§ DIRECTIONS
Find "Import ListNotations." and "(** The exception" in the records below. Copy the lines holding them and every line between, exactly, and no others.

§ RECORDS FOR PROCESSING
Lemma bisect_loop_spec (n : nat) :
  forall lo hi : nat,
    (hi - lo)%nat = n ->
    (lo <= hi <= List.length a)%nat ->
    (forall i, (i < lo)%nat -> less (nth i a 0) x = true) ->
    (forall i, (hi <= i < List.length a)%nat -> less (nth i a 0) x = false) ->
    let r := Bisect.bisect_loop less a x lo hi in
    (lo <= r <= hi)%nat
    /\ (forall i, (i < r)%nat -> less (nth i a 0) x = true)
    /\ (forall i, (r <= i < List.length a)%nat -> less (nth i a 0) x = false).
Proof.
  induction n as [n IH] using lt_wf_ind.
  intros lo hi Hn Hb Hlo Hhi. cbn zeta. rewrite bisect_loop_step.
  destruct (Nat.ltb_spec lo hi) as [Hlt|Hge].
  - pose proof (Nat.div_mod_eq (lo + hi) 2) as Hdiv.
    pose proof (Nat.mod_upper_bound (lo + hi) 2 (Nat.neq_succ_0 1)) as Hmod.
    set (mid := ((lo + hi) / 2)%nat) in *.
    destruct (less (nth mid a 0) x) eqn:Hmid.
    + destruct (IH (hi - (mid + 1))%nat ltac:(lia) (mid + 1)%nat hi eq_refl)
        as (Hr & Ht & Hf); [lia| |exact Hhi|].
      * intros i Hi. apply (less_downward i mid); [lia|exact Hmid].
      * split; [lia|]. split; assumption.
    + destruct (IH (mid - lo)%nat ltac:(lia) lo mid eq_refl)
        as (Hr & Ht & Hf); [lia|exact Hlo| |].
      * intros i Hi. destruct (less (nth i a 0) x) eqn:Hi'; [|reflexivity].
        rewrite (less_downward mid i) in Hmid; [discriminate|lia|exact Hi'].
      * split; [lia|]. split; assumption.
  - split; [lia|]. split; [exact Hlo|].
    intros i Hi. apply Hhi. lia.
Qed.

(** [bisect_left] returns the number of items less than [x]. *)
Lemma bisect_left_spec :
  let r := Bisect.bisect_left less a x in
  (r <= List.length a)%nat
  /\ (forall i, (i < r)%nat -> less (nth i a 0) x = true)
  /\ (forall i, (r <= i < List.length a)%nat -> less (nth i a 0) x = false).
Proof.
  destruct (bisect_loop_spec _ 0%nat (List.length a) eq_refl)
    as (Hr & Ht & Hf); try lia.
  split; [exact (proj2 Hr)|]. split; assumption.
Qed.

End BisectSpec.

(** For an [x] that compares with integers as the item [a[i]] does,
    [bisect_left] returns [i], the position of that item. *)
Lemma bisect_left_at_item {A : Type} (less : Z -> A -> bool) (a : list Z)
    (x : A) (i : nat) :
  (forall j k : nat, (j < k < List.length a)%nat -> nth j a 0 < nth k a 0) ->
  (i < List.length a)%nat ->
  (forall b : Z, less b x = (b <? nth i a 0)) ->
  Bisect.bisect_left less a x = i.
Proof.
  intros Hinc Hi Hless.
  destruct (bisect_left_spec less a x) as (Hr & Ht & Hf).
  - intros j k Hjk. rewrite !Hless, !Z.ltb_lt. intros Hk.
    destruct (Nat.eq_dec j k) as [->|Hne]; [exact Hk|].
    specialize (Hinc j k ltac:(lia)). lia.
  - set (r := Bisect.bisect_left less a x) in *.
    destruct (Nat.lt_trichotomy r i) as [Hlt|[Heq|Hgt]]; [|exact Heq|].
    + specialize (Hf r ltac:(lia)). rewrite Hless in Hf.
      apply Z.ltb_ge in Hf. specialize (Hinc r i ltac:(lia)). lia.
    + specialize (Ht i Hgt). rewrite Hless in Ht.
      apply Z.ltb_lt in Ht. lia.
Qed.

(* ===================================================================== *)
(** ** The analysis *)
(* ===================================================================== *)

Lemma analyse_inv (lines : list string) (a : analysis) :
  analyse lines = Ok a ->
  exists largest : Z,
    load lines = Ok (data a)
    /\ Np.max (data a) = Ok largest
    /\ edges largest = Ok (maxdatalog2 a, bins a)
    /\ median a = Np.median (data a)
    /\ mean a = Np.mean (data a)
    /\ bmedian a
       = Z.of_nat (Bisect.bisect_left int_lt_float (bins a) (median a)) - 1
    /\ bmean a
       = Z.of_nat (Bisect.bisect_left int_lt_float (bins a) (mean a)) - 1
    /\ files a = Z.of_nat (List.length (data a))
    /\ total a = Np.sum (data a)
    /\ Np.histogram (data a) (bins a) = Ok (hist a, bin_edges a).
Proof.
  unfold analyse.
  destruct (load lines) as [d|e] eqn:Hl; cbn [bind]; [|discriminate].
  destruct (Np.max d) as [largest|e] eqn:Hm; cbn [bind]; [|discriminate].
  destruct (edges largest) as [[k b]|e] eqn:He; cbn [bind]; [|discriminate].
  destruct (Np.histogram d b) as [[h be]|e] eqn:Hh; cbn [bind];
    [|discriminate].
  intros [= <-]. cbn. exists largest. repeat split; assumption.
Qed.
(** * HealthPass: signing, validation, registry decoding and fund recovery

    A shallow embedding of [src/HealthPass.py].  Python strings are
    represented by their UTF-8 bytes ([string]), byte strings by
    [list byte], integers by [Z], dictionaries by insertion-ordered
    association lists, and statements that print, query the node or submit
    transactions by a state-and-exception monad over a [World]. *)

From Stdlib Require Import ZArith QArith Lia Ascii String List.
From Stdlib.Strings Require Import Byte.
From stdpp Require Import base strings list gmap pretty.
Import ListNotations.

Local Set Warnings "-register-all".
Local Open Scope string_scope.
Local Open Scope list_scope.
Local Open Scope Z_scope.

(** ** Exceptions and results *)

Module Py.

(** The exception classes that the modelled code paths can raise.  The two
    last ones derive from [BaseException] only; [Exception] is the class
    itself, raised with a text. *)
Inductive exn : Type :=
| Exception (msg : string)
| FileNotFoundError (path : string)
| KeyError (key : string)
| NameError (name : string)
| IndexError
| TypeError
| ValueError (msg : string)
| JSONDecodeError
| AttributeError
| BadSignature
| TimeExhausted
| ConnectionError
| KeyboardInterrupt
| SystemExit.

(** [isinstance(e, Exception)]. *)
Definition is_Exception (e : exn) : bool :=
  match e with
  | KeyboardInterrupt | SystemExit => false
  | _ => true
  end.

Inductive result (A : Type) : Type :=
| Return (a : A)
| Raise (e : exn).
Arguments Return {A} a.
Arguments Raise {A} e.

Definition rbind {A B} (r : result A) (k : A -> result B) : result B :=
  match r with
  | Return a => k a
  | Raise e => Raise e
  end.

Definition returns {A} (r : result A) : Prop := exists a, r = Return a.

End Py.
Export Py.

(** ** Hexadecimal text: [HexBytes(...)] and [HexBytes.hex()] *)

Module Hex.

Definition digit (n : N) : ascii :=
  ascii_of_N (if (n <? 10)%N then 48 + n else 87 + n)%N.

(** [binascii.unhexlify] reads both letter cases. *)
Definition digit_value (c : ascii) : option N :=
  let n := N_of_ascii c in
  if ((48 <=? n) && (n <=? 57))%N then Some (n - 48)%N
  else if ((97 <=? n) && (n <=? 102))%N then Some (n - 87)%N
  else if ((65 <=? n) && (n <=? 70))%N then Some (n - 55)%N
  else None.

(** [bytes.hex()]: two lower-case digits per byte. *)
Fixpoint hexlify (bs : list byte) : string :=
  match bs with
  | [] => EmptyString
  | b :: bs' =>
      String (digit (Byte.to_N b / 16))
        (String (digit (Byte.to_N b mod 16)) (hexlify bs'))
  end.

(** [HexBytes.hex()] of hexbytes 0.x: the digits behind a [0x] prefix. *)
Definition hex (bs : list byte) : string :=
  String "0" (String "x" (hexlify bs)).
(** * Verification of the FSRS flashcard scheduler (FSRS.py, main.py)

    A shallow embedding of the spaced-repetition engine of the repository:
    the memory model of class [FSRS] (present twice, in [FSRS.py] and in
    [main.py], with the same bodies) and the scheduling part of
    [PhysicsFlashcardStudyApp.run_study_session].

    Conventions of the embedding.
    - A Python [float] is modelled twice.  In the modules [FSRS], [App] and
      [Session] it is a real number ([R]), and the places where Python
      raises on a finite input (division by zero, [0.0 ** negative],
      [math.log] of a non-positive number, a missing dictionary key, a
      complex number reaching [min]) are modelled, as a [result].  In the
      module [Binary64] the memory model is written over the binary64
      floats of [PrimFloat], whose sum, product, quotient and comparisons
      are those of the machine; the C library's [log], [exp] and [pow],
      which CPython calls, are parameters there.
    - The two models part where binary64 absorbs a small term in a sum
      ([S + 1 == 1.0] for every [S] below 2^-53), lets a product underflow
      to zero or a library call overflow; elsewhere they differ by the
      rounding of the last bits.  A theorem over the reals that has
      [stability_increase], [calculate_retrievability] or
      [predict_review_outcome] return a value is therefore stated for
      stabilities and retrievabilities of at least [float_epsilon], 2^-52,
      for ratios and exponents within the range of the floats, or it is
      conditional on the value being returned; what the program does
      outside is shown on [Binary64].
    - A [datetime] is the integer number of microseconds since
      0001-01-01T00:00:00, a [timedelta] an integer number of microseconds.
    - A dictionary is a [gmap]; the list of question objects is a list
      addressed by position, since the objects are mutated in place.
    - The Python parameter [R] (retrievability) is written [R_], [R] being
      the type of the reals. *)

From Stdlib Require Import Reals Lra Lia ZArith Floats.
From stdpp Require Import gmap strings list sorting.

§ RESULT FOR THIS TASK
Import ListNotations.

Local Set Warnings "-register-all".
Local Open Scope string_scope.
Local Open Scope list_scope.
Local Open Scope Z_scope.

(** ** Exceptions and results *)

Module Py.

(** The exception classes that the modelled code paths can raise.  The two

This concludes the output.